Logement. La généralisation de cette épargne menacerait le financement des
HLM.
Bruxelles exigerait le Livret A pour tous
Par Tonino SERAFINI
Libération : jeudi 10 mai 2007
Au seul nom de la libre concurrence, la Commission européenne de Bruxelles va très certainement enjoindre aujourd'hui le gouvernement français de mettre fin au monopole de distribution du Livret A et du Livret Bleu dont bénéficient la Caisse d'épargne, la Banque postale et le Crédit mutuel. La Commission exige que tous les réseaux bancaires puissent proposer ces livrets à leurs clients dans un délai de neuf mois. Une décision qui risque d'être lourde de conséquence pour le devenir du logement social.
Original. En France, la construction des HLM repose en effet depuis plus d'un siècle sur la collecte de cette épargne centralisée à la Caisse des dépôts. Son encours est de l'ordre de 130 milliards d'euros. Cet argent sert à octroyer des prêts aux organismes de HLM, pour financer la construction de logements destinés aux ménages modestes. Un système original par lequel l'épargne populaire finance le logement populaire. «A partir d'une épargne liquide que les gens peuvent abonder ou retirer à tout moment, on parvient à financer des prêts au très long cours dont la durée peut aller de trente à cinquante ans», souligne Pierre Carli, président du directoire du Logement français, l'un des principaux bailleurs sociaux de l'Hexagone. Certains rappellent que ce système n'a jamais généré «un seul accident financier, les HLM ont toujours remboursé». Depuis qu'il existe, il a permis la construction de plus de 4,5 millions de logements sociaux en France.

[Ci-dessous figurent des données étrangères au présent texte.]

(* ===== verification/KernelSpace.v ===== *)
(** * KernelSpace: the kernel's address space (os/src/memory/memory_set.rs)

    [new_kernel] maps the kernel's sections, the free physical memory and the
    device registers to themselves, each with its permissions; with it
    [remap_test] passes. *)

From stdpp Require Import base gmap list numbers.
From S2P Require Import Prelude Bytes Address FrameAllocator PageTable PageTableInv PageTableRep UserMem.
From S2P Require Import MemorySet AreaMap AreaCopy AddressSpace ForkSpace ElfSpace.

(** A section: start, end, permissions. *)
Record section : Type := mkSec { sec_start : Z; sec_end : Z; sec_perm : Z }.

Definition RX : Z := Z.lor MapPermission_R MapPermission_X.
Definition RW : Z := Z.lor MapPermission_R MapPermission_W.

Definition kernel_sections (syms : kernel_symbols) (MMIO : list (Z * Z)) : list section :=
  [mkSec (stext syms) (etext syms) RX; mkSec (srodata syms) (erodata syms) MapPermission_R;
   mkSec (sdata syms) (edata syms) RW; mkSec (sbss_with_stack syms) (ebss syms) RW;
   mkSec (ekernel syms) MEMORY_END RW] ++
  ((λ p, mkSec p.1 (p.1 + p.2) RW) <$> MMIO).

Definition sec_area (s : section) : MapArea :=
  mkArea (mkRange (floor (sec_start s)) (ceil (sec_end s))) [] Identical (sec_perm s).
Definition sec_push (s : section) : MapArea * option (list Z) := (sec_area s, None).

Definition sec_ok (s : section) : Prop :=
  0 ≤ sec_start s ≤ sec_end s ∧ sec_end s < VA_END ∧ 0 ≤ sec_perm s < 256.

Lemma sec_range s : sec_ok s → 0 ≤ floor (sec_start s) ≤ ceil (sec_end s) ∧ ceil (sec_end s) ≤ VPN_END.
Proof.
  intros (H1 & H2 & _). change VA_END with 549755813888 in H2. change VPN_END with 134217728.
  pose proof (addr_split (sec_start s)) as [Ha Ho]. pose proof (ceil_bounds (sec_end s)) as Hc.
  change (2 ^ 63) with 9223372036854775808 in Hc. specialize (Hc ltac:(lia)). lia.
Qed.

Lemma push_identical_sec ms s e p m :
  sec_ok (mkSec s e p) → push_identical ms s e p m = push ms (sec_area (mkSec s e p)) None m.
Proof.
  intros Hs. pose proof (sec_range _ Hs) as [Hr _]. destruct Hs as (H1 & H2 & _). cbn [sec_start sec_end] in *.
  unfold push_identical. rewrite !VirtAddr_from_id by lia. rewrite MapArea_new_ok by lia. by rewrite M_res_bind.
Qed.

Lemma push_identical_bind {B} ms s e p (f : MemorySet → M mem B) m :
  sec_ok (mkSec s e p) → (push_identical ms s e p ≫= f) m = (push ms (sec_area (mkSec s e p)) None ≫= f) m.
Proof. intros Hs. by apply M_bind_eq, push_identical_sec. Qed.

Lemma push_mmio_sec pairs : ∀ ms m,
  Forall (λ p, sec_ok (mkSec p.1 (p.1 + p.2) RW)) pairs →
  push_mmio ms pairs m = push_all (sec_push <$> ((λ p, mkSec p.1 (p.1 + p.2) RW) <$> pairs)) ms m.
Proof.
  induction pairs as [|p pairs IH]; intros ms m Hp; [done|]. apply list.Forall_cons in Hp as [Hp Hps].
  cbn [push_mmio]. rewrite !fmap_cons. unfold sec_push at 1. cbn [push_all].
  assert (p.1 +u p.2 = p.1 + p.2) as ->.
  { destruct Hp as (H1 & H2 & _). cbn [sec_start sec_end] in *. change VA_END with 549755813888 in H2.
    apply uadd_small. mach_unfold. lia. }
  rewrite push_identical_bind by done. apply M_bind_ext. intros ms1 m1. by apply IH.
Qed.

Section kernel.
Context (syms : kernel_symbols) (MMIO : list (Z * Z)).
Let secs := kernel_sections syms MMIO.
Hypothesis Hok : Forall sec_ok secs.
Hypothesis Htr : tramp_ok syms.

Lemma new_kernel_push m :
  new_kernel syms MMIO m = ((new_bare ≫= map_trampoline syms) ≫= push_all (sec_push <$> secs)) m.
Proof using Hok.
  unfold new_kernel. rewrite M_bind_assoc. apply M_bind_ext. intros ms0 m0. apply M_bind_ext. intros ms1 m1.
  subst secs. unfold kernel_sections in *. apply Forall_app in Hok as [H1 H2]. rewrite fmap_app, push_all_app.
  repeat (apply list.Forall_cons in H1 as [?H H1]). cbn [fmap list_fmap push_all sec_push].
  do 5 (rewrite M_bind_assoc, push_identical_bind by done; apply M_bind_ext; intros ? ?).
  rewrite M_ret_bind. apply push_mmio_sec. rewrite Forall_fmap in H2. exact H2.
Qed.

Lemma secs_pushable : Forall pushable (sec_push <$> secs).
Proof using Hok.
  apply Forall_fmap. eapply list.Forall_impl; [exact Hok|]. intros s Hs. pose proof (sec_range s Hs) as [H1 H2].
  destruct Hs as (_ & _ & Hp). split_and!; try done; cbn; lia.
Qed.

Lemma new_kernel_spec m lo U :
  mem_ok m lo U → NoDup (TRAMP_VPN :: pages_of (sec_push <$> secs)) →
  3 + areas_cost (sec_area <$> secs) ≤ free_frames m lo U →
  ∃ m' ms nf, new_kernel syms MMIO m = Ok (ms, m') ∧
    ms_inv m' lo (list_to_set nf ∪ U) [tramp_entry syms] ms ∧ grows lo m U m' nf [] ∧ owned ms ≡ₚ nf ∧
    Forall2 (filled m') (sec_push <$> secs) (areas ms) ∧ Z.of_nat (length nf) ≤ 3 + areas_cost (sec_area <$> secs).
Proof using Hok Htr.
  intros Hm [Htramp Hnd]%list.NoDup_cons Hfree. pose proof (areas_cost_nonneg (sec_area <$> secs)).
  destruct (new_space_spec syms m lo U Hm Htr ltac:(lia)) as (m1 & pt & Hrun1 & Hinv1 & Hg1 & Hn).
  assert (owned (mkMS pt []) = frames pt) as Hown1 by (unfold owned, data_owned; cbn; by rewrite app_nil_r).
  assert ((sec_push <$> secs).*1 = sec_area <$> secs) as Hsa by (by rewrite <- list_fmap_compose).
  destruct (push_all_spec lo [tramp_entry syms] (sec_push <$> secs) m1 (list_to_set (frames pt) ∪ U) (mkMS pt []) Hinv1)
    as (m' & ms' & nf & l' & Hrun & Hinv' & Hg & Har & Hall & Hown & Hcost); try done.
  { apply secs_pushable. }
  { intros v Hv Hin. cbn in Hin. apply list_elem_of_singleton in Hin as ->. done. }
  { rewrite (gw_free _ _ _ _ _ _ Hg1), Hsa. lia. }
  exists m', ms', (frames pt ++ nf). cbn [areas app] in Har. rewrite Har. split_and!.
  - rewrite new_kernel_push. by run Hrun1.
  - replace (list_to_set (frames pt ++ nf) ∪ U) with (list_to_set nf ∪ (list_to_set (frames pt) ∪ U)); [done|].
    rewrite list_to_set_app_L. set_solver.
  - eapply grows_trans; [exact Hg1|exact Hg|]. by right.
  - by rewrite Hown, Hown1.
  - done.
  - rewrite Hsa in Hcost. rewrite length_app. lia.
Qed.
End kernel.

(** The pages of a section are mapped to themselves. *)
Lemma identity_view m lo U tr ms s a v :
  ms_inv m lo U tr ms → a ∈ areas ms → filled m (sec_push s) a → v ∈ area_pages (sec_area s) →
  translate (page_table ms) v m = Ok (Some (PTE_new v (Z.lor (sec_perm s) PTE_V)), m).
Proof.
  intros Hinv Ha [F1 F2 F3 _] Hv. apply (translate_mapped _ _ (ms_map tr ms)); [apply (mi_rep _ _ _ _ _ Hinv)|].
  eapply area_mapped; [done|done|]. unfold area_maps, area_entries, backing. rewrite F2. cbn [map_type sec_push sec_area fst].
  assert (area_pages a = area_pages (sec_area s)) as -> by (unfold area_pages; by rewrite F1).
  apply list_elem_of_lookup in Hv as [i Hi]. apply list_elem_of_lookup_2 with i.
  rewrite lookup_zip_with, list_lookup_fmap, Hi. unfold area_pte. by rewrite F3.
Qed.

(** Permissions of the entries [remap_test] looks at. *)
Lemma entry_perm v p : 0 ≤ v < 2 ^ 44 → 0 ≤ p < 256 →
  writable (PTE_new v (Z.lor p PTE_V)) = negb (Z.land (Z.lor p PTE_V) PTE_W =? 0) ∧
  executable (PTE_new v (Z.lor p PTE_V)) = negb (Z.land (Z.lor p PTE_V) PTE_X =? 0).
Proof.
  intros Hv Hp. unfold writable, executable. by rewrite PTE_flags_new by (done || by apply lor_V_range).
Qed.

(** The middle of a section that is not empty lies in one of its pages. *)
Lemma mid_page s :
  sec_ok s → sec_start s < sec_end s →
  let v := floor (VirtAddr_from ((sec_start s +u sec_end s) / 2)) in
  v ∈ area_pages (sec_area s) ∧ 0 ≤ v < 2 ^ 44.
Proof.
  intros Hs Hlt v. pose proof (sec_range s Hs) as [_ Hc]. destruct Hs as (H1 & H2 & _).
  change VA_END with 549755813888 in H2. change VPN_END with 134217728 in Hc.
  assert (sec_start s +u sec_end s = sec_start s + sec_end s) as Heq by (apply uadd_small; mach_unfold; lia).
  pose proof (Z.div_mod (sec_start s + sec_end s) 2 ltac:(lia)) as Hd.
  pose proof (Z.mod_pos_bound (sec_start s + sec_end s) 2 ltac:(lia)) as Hb.
  subst v. rewrite Heq, VirtAddr_from_id by (change VA_END with 549755813888; lia).
  set (mid := (sec_start s + sec_end s) / 2) in *. destruct (addr_split mid), (addr_split (sec_start s)).
  pose proof (ceil_bounds (sec_end s) ltac:(change (2 ^ 63) with 9223372036854775808; lia)).
  change (2 ^ 44) with 17592186044416. split; [|lia]. apply elem_of_seqZ. cbn [sec_area vpn_range range_l range_r]. lia.
Qed.

(** An address space that maps the sections to themselves passes
    [remap_test]. *)
Lemma remap_test_passes syms MMIO ms m :
  Forall sec_ok (kernel_sections syms MMIO) →
  (∀ s v, s ∈ kernel_sections syms MMIO → v ∈ area_pages (sec_area s) →
     translate (page_table ms) v m = Ok (Some (PTE_new v (Z.lor (sec_perm s) PTE_V)), m)) →
  stext syms < etext syms → srodata syms < erodata syms → sdata syms < edata syms →
  remap_test syms ms m = Ok ((), m).
Proof.
  intros Hok Hid Ht Hro Hda. rewrite list.Forall_forall in Hok.
  assert (∀ s, s ∈ kernel_sections syms MMIO → sec_start s < sec_end s →
    ∃ v, floor (VirtAddr_from ((sec_start s +u sec_end s) / 2)) = v ∧ 0 ≤ v < 2 ^ 44 ∧
      ms_translate ms v m = Ok (Some (PTE_new v (Z.lor (sec_perm s) PTE_V)), m)) as Hmid.
  { intros s Hs Hlt. destruct (mid_page s (Hok s Hs) Hlt) as [Hv Hr]. eexists. split_and!; [done|apply Hr..|]. by apply Hid. }
  destruct (Hmid (mkSec (stext syms) (etext syms) RX)) as (v1 & E1 & R1 & T1); [unfold kernel_sections; elt|done|].
  destruct (Hmid (mkSec (srodata syms) (erodata syms) MapPermission_R)) as (v2 & E2 & R2 & T2); [unfold kernel_sections; elt|done|].
  destruct (Hmid (mkSec (sdata syms) (edata syms) RW)) as (v3 & E3 & R3 & T3); [unfold kernel_sections; elt|done|].
  cbn [sec_start sec_end sec_perm] in *. unfold remap_test. rewrite E1, E2, E3.
  destruct (entry_perm v1 RX R1 ltac:(done)) as [W1 _]. destruct (entry_perm v2 MapPermission_R R2 ltac:(done)) as [W2 _].
  destruct (entry_perm v3 RW R3 ltac:(done)) as [_ X3].
  run T1. rewrite M_unwrap_bind, W1. cbn [negb]. rewrite M_assert_bind by done.
  run T2. rewrite M_unwrap_bind, W2. rewrite M_assert_bind by done.
  run T3. rewrite M_unwrap_bind, X3. done.
Qed.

L'argent est prêté par la Caisse des dépôts, à 3,55 % pour des prêts de quarante et cinquante ans, par exemple. Le taux couvre la rémunération de l'épargnant (2,75 %) et les frais de collecte et de gestion. Les loyers encaissés par l'organisme de HLM servent à rembourser l'emprunt souscrit lors de la construction de l'immeuble. Mais la pérennité du système repose sur la stabilité de la collecte. Si elle s'effondre, tout l'édifice risque d'être mis en péril. Très remontés contre Bruxelles, les milieux HLM suspectent les banques de lorgner les livrets les mieux garnis. «Elles vont inciter leurs clients à les rapatrier dans leurs agences, pour orienter ensuite cette épargne vers des produits financiers plus rémunérateurs pour elles et pour l'épargnant.»
Les bailleurs sociaux craignent donc un assèchement des sommes collectées par la Caisse des dépôts. «Dans un deuxième temps, les banques, toujours au nom du marché, risquent aussi de demander la suppression de la centralisation de la collecte. Ce qui mettrait en cause, cette fois, tout le système de financement du logement social», pointe Pierre Quercy, délégué général à l'Union sociale pour l'habitat, qui fédère les organismes de HLM.
Contester. La décision de l'UE fait suite à une plainte déposée auprès de la Commission européenne par le Crédit agricole, rejoint ensuite par BNP-Paribas, la Banque populaire et ING-Direct. Hier, Bercy a annoncé son intention de contester la décision de la Commission en portant l'affaire «devant une juridiction européenne», pour défendre un système de prêts au logement social qui ne coûte rien à l'Etat. Ce qui n'est pas négligeable en temps de vaches maigres pour les finances publiques.